── Provided data

(* ===== verification/StepTemplate.v ===== *)
(** * Templates: the [${{ ... }}] spans of a step

    The scanner and the renderer of [crates/velnor-runner/src/executor.rs]
    ([expression_template_spans], [render_template] and their callers), the
    construction of a job's state, the early test of step conditions, and the
    rendering of step inputs at job setup of [script_step.rs].

    A span is kept as the text before it and its expression instead of byte
    offsets into the template; its byte offset, which errors report, is kept
    as well. The outer loop of the scanner consumes the five delimiting
    characters of a span, so its fuel, the length of the template, is enough. *)

From Stdlib Require Import ZArith Lia Ascii.
From stdpp Require Import base list strings.
From S2P Require Import Prelude ExprText ExprValue ExprLexer ExprParser ExprEval TextOps WorkflowCommands StepScopes StepState.
#[local] Open Scope ev_scope.

Inductive TemplateError : Type :=
| InvalidContext
| BudgetExceeded
| Unterminated (offset : nat)
| MismatchedDelimiter (offset : nat)
| TemplateParse (offset : nat)
| TemplateEvaluation (offset : nat)
| TemplatePanic.

Record ExpressionSpan : Type := {
  sp_literal : text;
  sp_start : nat;
  sp_expression : text }.

Definition OPEN : text := txt "${{".
Definition CLOSE : text := txt "}}".
Definition span_source (sp : ExpressionSpan) : text := OPEN ++ sp_expression sp ++ CLOSE.

Definition MAX_TEMPLATE_BYTES : nat := N.to_nat 65536.
Definition MAX_EXPRESSION_DEPTH : nat := 64.
Definition MAX_OPERATORS : nat := 1024.

(** ** The scanner *)

Definition is_quote (c : char) : bool := is_chr "'" c || N.eqb c ASCII_QUOTE.
Definition is_opening (c : char) : bool := is_chr "(" c || is_chr "[" c.
Definition is_closing (c : char) : bool := is_chr ")" c || is_chr "]" c.
Definition is_operator_byte (c : char) : bool := is_chr "&" c || is_chr "|" c || is_chr "=" c || is_chr "!" c.
Definition opening_of (c : char) : char := if is_chr ")" c then chr "(" else chr "[".

(** Put characters in front of the expression found. *)
Definition prepend (p : text) (r : result (option (text * text)) TemplateError)
    : result (option (text * text)) TemplateError :=
  match r with Ok (Some (e, rest)) => Ok (Some (p ++ e, rest)) | _ => r end.

(** From behind [${{]: the expression and the text behind its [}}], or nothing
    when the template ends first. *)
Fixpoint scan_expression (quote : option char) (delimiters : list char) (operators cursor : nat) (s : text)
    : result (option (text * text)) TemplateError :=
  match s with
  | [] => Ok None
  | c :: s1 =>
      let next := (cursor + len_utf8 c)%nat in
      match quote with
      | Some q =>
          if N.eqb c q then
            match s1 with
            | d :: s2 =>
                if N.eqb d q then prepend [c; d] (scan_expression quote delimiters operators (cursor + 2) s2)
                else prepend [c] (scan_expression None delimiters operators next s1)
            | [] => prepend [c] (scan_expression None delimiters operators next s1)
            end
          else prepend [c] (scan_expression quote delimiters operators next s1)
      | None =>
          if is_quote c then prepend [c] (scan_expression (Some c) delimiters operators next s1)
          else if is_opening c then
            if (MAX_EXPRESSION_DEPTH <? S (length delimiters))%nat then Err BudgetExceeded
            else prepend [c] (scan_expression None (c :: delimiters) operators next s1)
          else if is_closing c then
            match delimiters with
            | d :: delimiters' =>
                if N.eqb d (opening_of c) then prepend [c] (scan_expression None delimiters' operators next s1)
                else Err (MismatchedDelimiter cursor)
            | [] => Err (MismatchedDelimiter cursor)
            end
          else if is_operator_byte c then
            if (MAX_OPERATORS <? S operators)%nat then Err BudgetExceeded
            else prepend [c] (scan_expression None delimiters (S operators) next s1)
          else
            match s1, delimiters with
            | d :: s2, [] =>
                if is_chr "}" c && is_chr "}" d then Ok (Some ([], s2))
                else prepend [c] (scan_expression None delimiters operators next s1)
            | _, _ => prepend [c] (scan_expression None delimiters operators next s1)
            end
      end
  end.

(** The spans from byte [offset] on, and the text behind the last one. *)
Fixpoint spans_from (fuel : nat) (offset : nat) (value : text) : result (list ExpressionSpan * text) TemplateError :=
  match fuel with
  | O => Ok ([], value)
  | S fuel =>
      match split_once OPEN value with
      | None => Ok ([], value)
      | Some (literal, rest) =>
          let start := (offset + byte_len literal)%nat in
          match scan_expression None [] 0 (start + 3) rest with
          | Err e => Err e
          | Ok None => Err (Unterminated start)
          | Ok (Some (expression, rest)) =>
              match spans_from fuel (start + 5 + byte_len expression) rest with
              | Err e => Err e
              | Ok (spans, trailing) =>
                  Ok ({| sp_literal := literal; sp_start := start; sp_expression := expression |} :: spans, trailing)
              end
          end
      end
  end.

Definition expression_template_spans (value : text) : result (list ExpressionSpan * text) TemplateError :=
  if negb (contains OPEN value) then Ok ([], value)
  else if (MAX_TEMPLATE_BYTES <? byte_len value)%nat then Err BudgetExceeded
  else spans_from (length value) 0 value.

(** ** Rendering *)

Fixpoint node_reads_runtime_context (n : Node) : bool :=
  match n with
  | NNamedValue name =>
      bool_decide (ascii_lowercase name ∈ [txt "env"; txt "steps"; txt "job"; txt "jobs"; txt "runner"])
  | NFunction name args =>
      bool_decide (ascii_lowercase name ∈
        [txt "success"; txt "failure"; txt "always"; txt "cancelled"; txt "hashfiles"])
      || existsb node_reads_runtime_context args
  | NIndex a b => node_reads_runtime_context a || node_reads_runtime_context b
  | NNot a => node_reads_runtime_context a
  | NAnd l | NOr l => existsb node_reads_runtime_context l
  | NBinary _ a b => node_reads_runtime_context a || node_reads_runtime_context b
  | NLiteral _ | NWildcard => false
  end.

Definition tv (A : Type) : Type := address -> result A TemplateError * address.

Section Templates.
Context `{CaseMapper, SerdeJson} (hash_files : list text -> bool -> result text ExpressionError).

(** One span: its rendering, nothing when the expression is empty. *)
Definition render_span (s : JobExecutionState) (defer : bool) (sp : ExpressionSpan) : tv text := fun next =>
  match @parse (job_environment s) (trim (sp_expression sp)) with
  | Err _ => (Err (TemplateParse (sp_start sp)), next)
  | Ok None => (Ok [], next)
  | Ok (Some node) =>
      if defer && node_reads_runtime_context node then (Ok (span_source sp), next)
      else match evaluate_node (EC := expression_context hash_files s) node next with
           | (Ok value, next) => (Ok (convert_to_string value), next)
           | (Err EPanic, next) => (Err TemplatePanic, next)
           | (Err _, next) => (Err (TemplateEvaluation (sp_start sp)), next)
           end
  end.

Fixpoint render_spans (s : JobExecutionState) (defer : bool) (spans : list ExpressionSpan) (trailing : text)
    : tv text := fun next =>
  match spans with
  | [] => (Ok trailing, next)
  | sp :: spans =>
      match render_span s defer sp next with
      | (Err e, next) => (Err e, next)
      | (Ok t, next) =>
          match render_spans s defer spans trailing next with
          | (Ok rest, next) => (Ok (sp_literal sp ++ t ++ rest), next)
          | (Err e, next) => (Err e, next)
          end
      end
  end.

Definition render_template (s : JobExecutionState) (value : text) (defer : bool) : tv text := fun next =>
  match expression_template_spans value with
  | Err e => (Err e, next)
  | Ok (spans, trailing) => render_spans s defer spans trailing next
  end.
Definition resolve_expressions (s : JobExecutionState) (value : text) : tv text := render_template s value false.
Definition resolve_job_context_expressions (s : JobExecutionState) (value : text) : tv text :=
  render_template s value true.

Fixpoint resolve_env (s : JobExecutionState) (env : list (text * text)) : tv (list (text * text)) := fun next =>
  match env with
  | [] => (Ok [], next)
  | (name, value) :: env =>
      match resolve_expressions s value next with
      | (Err e, next) => (Err e, next)
      | (Ok value, next) =>
          match resolve_env s env next with
          | (Err e, next) => (Err e, next)
          | (Ok rest, next) => (Ok ((name, value) :: rest), next)
          end
      end
  end.

(** ** The state of a new job *)

Definition validate_unique_keys (sensitive : bool) (keys : list text) : bool :=
  let same a b := if sensitive then bool_decide (a = b) else ordinal_ignore_case_eq a b in
  (fix go (seen l : list text) : bool :=
     match l with
     | [] => true
     | k :: l => negb (existsb (fun p => same p k) seen) && go (seen ++ [k]) l
     end) [] keys.

Definition MAX_BIG_INTEGER_CHARS : nat := 380.
Definition validate_big_integer (value : text) : bool :=
  let digits := strip_minus value in
  negb (MAX_BIG_INTEGER_CHARS <? byte_len value)%nat && negb (bool_decide (digits = []))
  && forallb is_ascii_digit digits
  && negb ((1 <? length digits)%nat && starts_with (txt "0") digits)
  && match parse_i64 value with Some _ => false | None => true end.

Fixpoint validate (value : ContextValue number) : bool :=
  match value with
  | CArray l | CConstructor _ l => forallb validate l
  | CObject sensitive l => validate_unique_keys sensitive (map fst l) && forallb (fun kv => validate kv.2) l
  | CBigInteger digits => validate_big_integer digits
  | CNull | CUndefined | CBool _ | CNumber _ | CNonFinite _ | CString _ => true
  end.

Definition initial_state (env : bmap text) (context_data : list (text * ContextValue number)) (workspace : bool)
    : JobExecutionState := {|
  js_env := env; js_immutable_env := env; js_dynamic_env := []; js_context_data := context_data;
  js_has_workspace := workspace; js_outputs := []; js_action_states := []; js_outcomes := [];
  js_conclusions := []; js_scopes := no_scopes; js_path := []; js_masks := []; js_cancelled := false |}.

Definition try_new_internal (base_env : list (text * text)) (context_data : list (text * ContextValue number))
    (workspace : bool) : tv JobExecutionState := fun next =>
  if negb (validate_unique_keys false (map fst context_data) && forallb (fun kv => validate kv.2) context_data)
  then (Err InvalidContext, next)
  else
  let state := initial_state (bm_of_list base_env) context_data workspace in
  match resolve_env state (js_env state) next with
  | (Err e, next) => (Err e, next)
  | (Ok env, next) => (Ok (initial_state (bm_of_list env) context_data workspace), next)
  end.
Definition try_new_with_context (base_env : list (text * text))
    (context_data : list (text * ContextValue number)) : tv JobExecutionState :=
  try_new_internal base_env context_data false.

Definition condition_is_statically_false (condition : option text) (base_env : list (text * text))
    (context_data : list (text * ContextValue number)) (next : address) : bool :=
  match condition with
  | None => false
  | Some condition =>
      match try_new_with_context base_env context_data next with
      | (Err _, _) => false
      | (Ok state, next) =>
          match @parse (job_environment state) (strip_expression condition) with
          | Ok (Some node) => immutable_expression_is_false hash_files state next node
          | _ => false
          end
      end
  end.

(** ** Rendering at job setup *)

#[local] Instance setup_environment : ParseEnvironment := {
  is_named_value name := existsb (fun root => eq_ignore_ascii_case root name) ROOT_CONTEXTS;
  function_arity name :=
    option_map (fun f : text * nat * nat => (f.1.2, f.2))
      (find (fun f : text * nat * nat => eq_ignore_ascii_case f.1.1 name) RUNNER_FUNCTIONS);
}.

Definition setup_value (context_data : list (text * ContextValue number)) (name : text) : ev Value :=
  match find (fun kv => eq_ignore_ascii_case kv.1 name) context_data with
  | Some (_, value) => from_context_value value
  | None => ev_ret VNull
  end.

#[local] Instance setup_context (context_data : list (text * ContextValue number))
    : @EvaluationContext setup_environment := {
  named_value name next := infallible (setup_value context_data name) next;
  call_function name _ next :=
    (Err (EEvaluation (name ++ txt "() cannot be evaluated before the job runs")), next);
}.

(** An argument of [format] at setup: deferred as it is written, or evaluated. *)
Definition format_argument (context_data : list (text * ContextValue number)) (args : list Node)
    (spans : list text) (index : nat) : ev Value :=
  match args !! S index, spans !! S index with
  | Some argument, Some span =>
      if reads_runtime_context argument
      then ev_ret (VString (txt "${{ " ++ span ++ txt " }}"))
      else evaluate_node (EC := setup_context context_data) argument
  | _, _ => ev_fail EPanic
  end.

Definition render_format_call (context_data : list (text * ContextValue number)) (expr : text) (args : list Node)
    : ev (option text) :=
  match args with
  | [] => ev_fail EPanic
  | template :: _ =>
      if reads_runtime_context template then ev_ret None
      else
      match function_call_argument_spans expr with
      | None => ev_ret None
      | Some (_, spans) =>
          if decide (length spans = length args) then
            let! value := evaluate_node (EC := setup_context context_data) template in
            let! rendered := format_template (convert_to_string value) (length args - 1)
                               (format_argument context_data args spans) in
            ev_ret (Some rendered)
          else ev_ret None
      end
  end.

Definition render_node (context_data : list (text * ContextValue number)) (expr : text) (node : Node) : ev text :=
  if reads_runtime_context node then ev_ret (txt "${{ " ++ trim expr ++ txt " }}")
  else let! value := evaluate_node (EC := setup_context context_data) node in ev_ret (convert_to_string value).

Definition render_setup_expression (context_data : list (text * ContextValue number)) (expr : text) : ev text :=
  match @parse setup_environment expr with
  | Err (PError e) => ev_fail (EError (EParse e))
  | Err Panic => ev_fail EPanic
  | Ok None => ev_ret []
  | Ok (Some node) =>
      match node with
      | NFunction name ((_ :: _) as args) =>
          if eq_ignore_ascii_case name (txt "format") then
            let! rendered := render_format_call context_data expr args in
            match rendered with
            | Some rendered => ev_ret rendered
            | None => render_node context_data expr node
            end
          else render_node context_data expr node
      | _ => render_node context_data expr node
      end
  end.

End Templates.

────

**What is expected:** All that is needed is the exact run of lines above from the line containing "js_conclusions := [];" through the line containing "match @parse (job_environment state)", both of them included.

**Completed task:**
  js_conclusions := []; js_scopes := no_scopes; js_path := []; js_masks := []; js_cancelled := false |}.

Definition try_new_internal (base_env : list (text * text)) (context_data : list (text * ContextValue number))
    (workspace : bool) : tv JobExecutionState := fun next =>
  if negb (validate_unique_keys false (map fst context_data) && forallb (fun kv => validate kv.2) context_data)
  then (Err InvalidContext, next)
  else
  let state := initial_state (bm_of_list base_env) context_data workspace in
  match resolve_env state (js_env state) next with
  | (Err e, next) => (Err e, next)
  | (Ok env, next) => (Ok (initial_state (bm_of_list env) context_data workspace), next)
  end.
Definition try_new_with_context (base_env : list (text * text))
    (context_data : list (text * ContextValue number)) : tv JobExecutionState :=
  try_new_internal base_env context_data false.

Definition condition_is_statically_false (condition : option text) (base_env : list (text * text))
    (context_data : list (text * ContextValue number)) (next : address) : bool :=
  match condition with
  | None => false
  | Some condition =>
      match try_new_with_context base_env context_data next with
      | (Err _, _) => false
      | (Ok state, next) =>
          match @parse (job_environment state) (strip_expression condition) with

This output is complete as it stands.